兩個保鏢臉露得意,他們也不是沒見過厲害的,要不就是違背規矩被罰下去,要不就被卡羅麗一陣無套路招式,打得對方慘敗。yuyV
孫事炎也看出來了,卡羅麗這三招,完全跟古代程咬金三斧子,不按照正常套路不說,佔着女人便宜,加上又會點功夫,就算是絕頂高手也是沒法。
不過,他玩賴了。
動用精神感知的干擾,在卡羅麗又是猛撲兇砍過來,目光一瞪,見她稍微停頓間,一拳打在關節上,痛得卡羅麗刀撇到一邊,人摔倒在地,半天爬不起來。
他又衝上去,騎到上面,壓住對方的雙手雙腿,紋絲不動。
氣得身下的女人乾瞪眼沒辦法,旁邊兩個保鏢半天愕然,也不知該說什麼,愣愣瞅着他們。
孫事炎到想,行,你們不說,看到靠到什麼時候。
底下女人拼命掙扎,這可關係到名節,關係到聲譽,關係到生意與利益的大事,要是壞了名聲,傳出去,還在這條街怎麼混,不天天有高手上來挑戰。

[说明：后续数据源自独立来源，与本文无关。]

(* ===== verification/Api.v ===== *)
(** The HTTP API: internal/api/routes.go, handlers.go and the dispatch of server.go.

    A handler of the store's data is a function of the request, its principal and identifier, the
    instants the store's clock gives, and the database; it answers with a response and the database
    it leaves.  The two backup handlers are computations over the disk and the live database, which
    may fail or stop the process ([None] for the response).  The mux of [net/http] sees a clean path,
    as its segments: it selects the first route whose pattern and method match, GET routes serving
    HEAD too, and answers 405 when only the method differs.  A file is answered whole: ranges and
    conditional requests are [http.ServeContent]'s.  The headers of the mux's own answers, the escapes
    of the version label of the metrics and the log lines are left out. *)
From S2P Require Import Prelude Utf8 Json JsonText Strconv GoTime Sha256 JsonDecode Text Auth Errors Values Lifecycle Db Model Events Mutations Reads Request Disk Artifacts Backup.
Local Open Scope Z_scope.

(** * Routes *)

Inductive probe := HHealth | HReady | HVersion | HMetrics.

Inductive endpoint :=
  | HListMaintenances | HCreateMaintenance | HGetMaintenance | HTransitionMaintenance
  | HGetCapture | HCaptureMaintenance | HGetTarget | HTransitionTarget | HAddTargetObservation
  | HListEvents | HCreateBackup | HBackupArtifact.

(** The handler of a route: public, or wrapped in [require]. *)
Inductive handler := Public (p : probe) | Guarded (role : string) (h : endpoint).

Inductive segment := Lit (s : string) | Wild.

(** A route: method, pattern, handler. *)
Definition route : Type := string * list segment * handler.

Definition api (l : list segment) : list segment := Lit "api" :: Lit "v1" :: l.
Lemma collect_rest fuel : ∀ i cursor l, query i cursor = Ok (page_map f (cut key limit l)) →
  (length l < fuel)%nat → descending key l → (∀ a, a ∈ l → a ∈ all ∧ List.filter (λ b, key b <? key a) l = List.filter (λ b, key b <? key a) all) →
  collect fuel query i cursor = Some (map f l).
Proof.
  induction fuel as [|fuel IH]; intros i cursor l Hq Hlen Hd Hl; [lia|]. cbn [collect]. rewrite Hq. cbn [page_map NextCursor Items].
  destruct (cut_spec key limit l Hd limit_positive) as [[-> ->]|(a & Ha & Hc & Hsplit & Hshort)]; [done|].
  rewrite Hc, (proj2 (String.eqb_neq _ _)) by apply encode_nonempty, format_int_nonempty.
  destruct (Hl a Ha) as [Hall Hrest]. rewrite Hrest in *.
  rewrite (IH _ _ (List.filter (λ b, key b <? key a) all)); [| |lia| |].
  - cbn. rewrite <-List.map_app. by rewrite <-Hsplit.
  - by apply later_pages.
  - by apply descending_filter.
  - intros b [Hb Hlt]%elem_of_lfilter. split; [done|]. rewrite filter_filter. apply Z.ltb_lt in Hlt. apply filter_agree.
    intros x _. destruct (Z.ltb_spec (key x) (key b)), (Z.ltb_spec (key x) (key a)); try done. lia.
Qed.

Lemma collect_all i cursor : query i cursor = Ok (page_map f (cut key limit all)) →
  collect (S (length all)) query i cursor = Some (map f all).
Proof. intros Hq. eapply collect_rest; [exact Hq|lia|done|auto]. Qed.
End collect.

Lemma pageLimit_range n : 1 ≤ pageLimit n ≤ 200.
Proof. unfold pageLimit. repeat case_if; bool_hyps; lia. Qed.

Section keys.
Context {A : Type} (key : A → Z).

Lemma descending_nodup l : descending key l → NoDup (map key l).
Proof.
  induction 1 as [|a l Hs IH Hf]; cbn; [constructor|]. apply NoDup_cons. split; [|done].
  intros (b & E & Hb)%list_elem_of_In%in_map_iff. rewrite Forall_forall in Hf. apply list_elem_of_In in Hb. specialize (Hf b Hb). lia.
Qed.
(* ===== verification/ApiFacts.v ===== *)
(** What the HTTP API promises: only an authenticated operator changes the store, every change is a
    call of the store whose event names the principal and the request, the store only moves along
    reachable states, and the ETag of an answer is the version the next If-Match must name. *)
From S2P Require Import Prelude Utf8 Json JsonText Strconv GoTime Sha256 JsonDecode Text Auth Errors Values Lifecycle Db Model Events Mutations Reads Request Api Verify Payloads Invariant Preserve PreserveTransitions System Soundness Effects Scenario Disk DiskLogic Artifacts Backup BackupNames BackupFacts Publication ArtifactFacts BackupPromises.
Local Open Scope Z_scope.

(** * Decoded strings are UTF-8 *)

Lemma decoded_change r c : decodeJSON r state_change_fields (mkChange "" "" "") = Some c → valid_utf8 c.(SC_Justification) = true.
Proof.
  unfold decodeJSON. destruct (readBody r _) as [data|]; [|discriminate]. cbn [mbind option_bind].
  apply (unmarshal_keeps (λ c, valid_utf8 c.(SC_Justification) = true)); [done|]. unfold state_change_fields. decoded_strings.
Qed.

Lemma decoded_request r q : decodeJSON r maintenance_request_fields (mkMaintenanceRequest "" "" "" "") = Some q →
  valid_utf8 q.(MR_ChangeTicket) = true ∧ valid_utf8 q.(MR_WorkflowVersion) = true.
Proof.
  unfold decodeJSON. destruct (readBody r _) as [data|]; [|discriminate]. cbn [mbind option_bind].
  apply (unmarshal_keeps (λ q, valid_utf8 q.(MR_ChangeTicket) = true ∧ valid_utf8 q.(MR_WorkflowVersion) = true)); [done|].
  unfold maintenance_request_fields. decoded_strings.
Qed.

Section facts.
Context `{SQLite} `{Engine}.

(** * Handlers of the store's data *)

(** A clock between the years 0 and 9999: the one thing the calls of a request ask of its environment. *)
Definition clock_ok (env : environment) : Prop := time_ok env.(clock_first) = true ∧ time_ok env.(clock_second) = true.

(** A body that is read is as long as the handler allows at the most. *)
Lemma body_limit r limit q : decodeBodyObject r limit = Some q → len q ≤ limit.
Proof.
  unfold decodeBodyObject, readBody. case_if; [discriminate|]. cbn [mbind option_bind]. case_if; [|discriminate]. intros [= <-]. by bool_hyps.
Qed.

(** The outcome of a handler: it left the database alone, or it made one call that succeeded for the
    author and answered with a success; an error never changes the database. *)
Definition handled (expected : Prop) (audit : AuditContext) (d : db) (resp : response) (d' : db) : Prop :=
  d' = d ∨ ∃ o, op_audit o = audit ∧ run_op o d = (Ok (), d') ∧ (expected → op_ok o) ∧ 200 ≤ Status resp < 300.

Lemma store_error_status err : 400 ≤ Status (writeStoreError err).
Proof. unfold writeStoreError, store_error_code. repeat case_if; cbn; lia. Qed.

(** A handler that is one call of the store. *)
Lemma respond_handled {A} expected o (r : result error A * db) (k : A → response) d : outcome_of r = run_op o d →
  (∀ a, 200 ≤ Status (k a) < 300) → (expected → op_ok o) → handled expected (op_audit o) d (respond r k).1 (respond r k).2.
Proof.
  intros Ho Hk Hok. unfold respond, handled. destruct (run_op_effect o d) as [E|(E & _)].
  - left. cbn. by rewrite <-E, <-Ho.
  - right. exists o. rewrite <-Ho in *. destruct r as [[a|e] d']; cbn in *; [|discriminate]. split_and!; try done; apply Hk.
Qed.

Lemma create_handled r audit env d : handled (clock_ok env) audit d (handleCreateMaintenance r audit env d).1 (handleCreateMaintenance r audit env d).2.
Proof.
  unfold handleCreateMaintenance. destruct (decodeJSON _ _ _) as [q|] eqn:Eq; [|by left]. case_if; [by left|]. case_if; [by left|].
  eapply (respond_handled _ (OpCreate (clock_first env) _ audit)); [reflexivity|by intros a; cbn|].
  intros (Hc & _). destruct (decoded_request r q Eq). by split_and!.
Qed.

可沒用,兩個保鏢等了快十分鐘,還沒見到結果,互相遞了眼色,扭身離開。
屋裡就剩下孫事炎與騎在身下的卡羅麗,一個淡然,一個怒目圓睜,誰也不服誰。
最終,隨着時間,卡羅麗終於癱軟在地。
“我輸了,你隨意吧!”
一臉不情願,慘白的臉象被人抽了一樣。
孫事炎站起身,依舊戒備,這不按套路的打法,第一次見到。
又等了幾分鐘,見躺在地上的卡羅麗連站起的意思也沒有,估計確實沒勁了,他這才說話。
“打聽一件事,只要告訴我,不僅今晚不碰你,還給你一筆錢。”
什麼?
卡羅麗驚詫瞪着他,先前就見到這男人出手闊綽,那筆錢,有點動心。
“那個男人去哪了?這錢就是你的。”
孫事炎隨手從懷裡掏出一沓鈔票,完全沒當回事,撇到一邊,看得那女人眼睛都花了,這可是她半年才能賺到的。
可想到那個男人的勢力,除非不想活了。
卡羅麗低頭不語,孫事炎也看出來,這是怕死。
“好吧,你告訴我,這家店的老闆,總可以吧!”
誰知道,卡羅麗呲之以鼻,瞅着他一臉不屑。
“最好你不要知道,知道的人,沒一個能活着離開巴拉城,除非你找死。”
惡狠狠的話,聽得到是威嚴不改,這到令孫事炎更加好奇,巴拉城,除了梅青遠,還有別的人這麼厲害嗎?
“說,只要告訴我,死不死,跟你沒關係!”
卡爾麗抹了一下嘴脣的血痕,努力掙扎爬起,惡狠狠說出老闆的名字。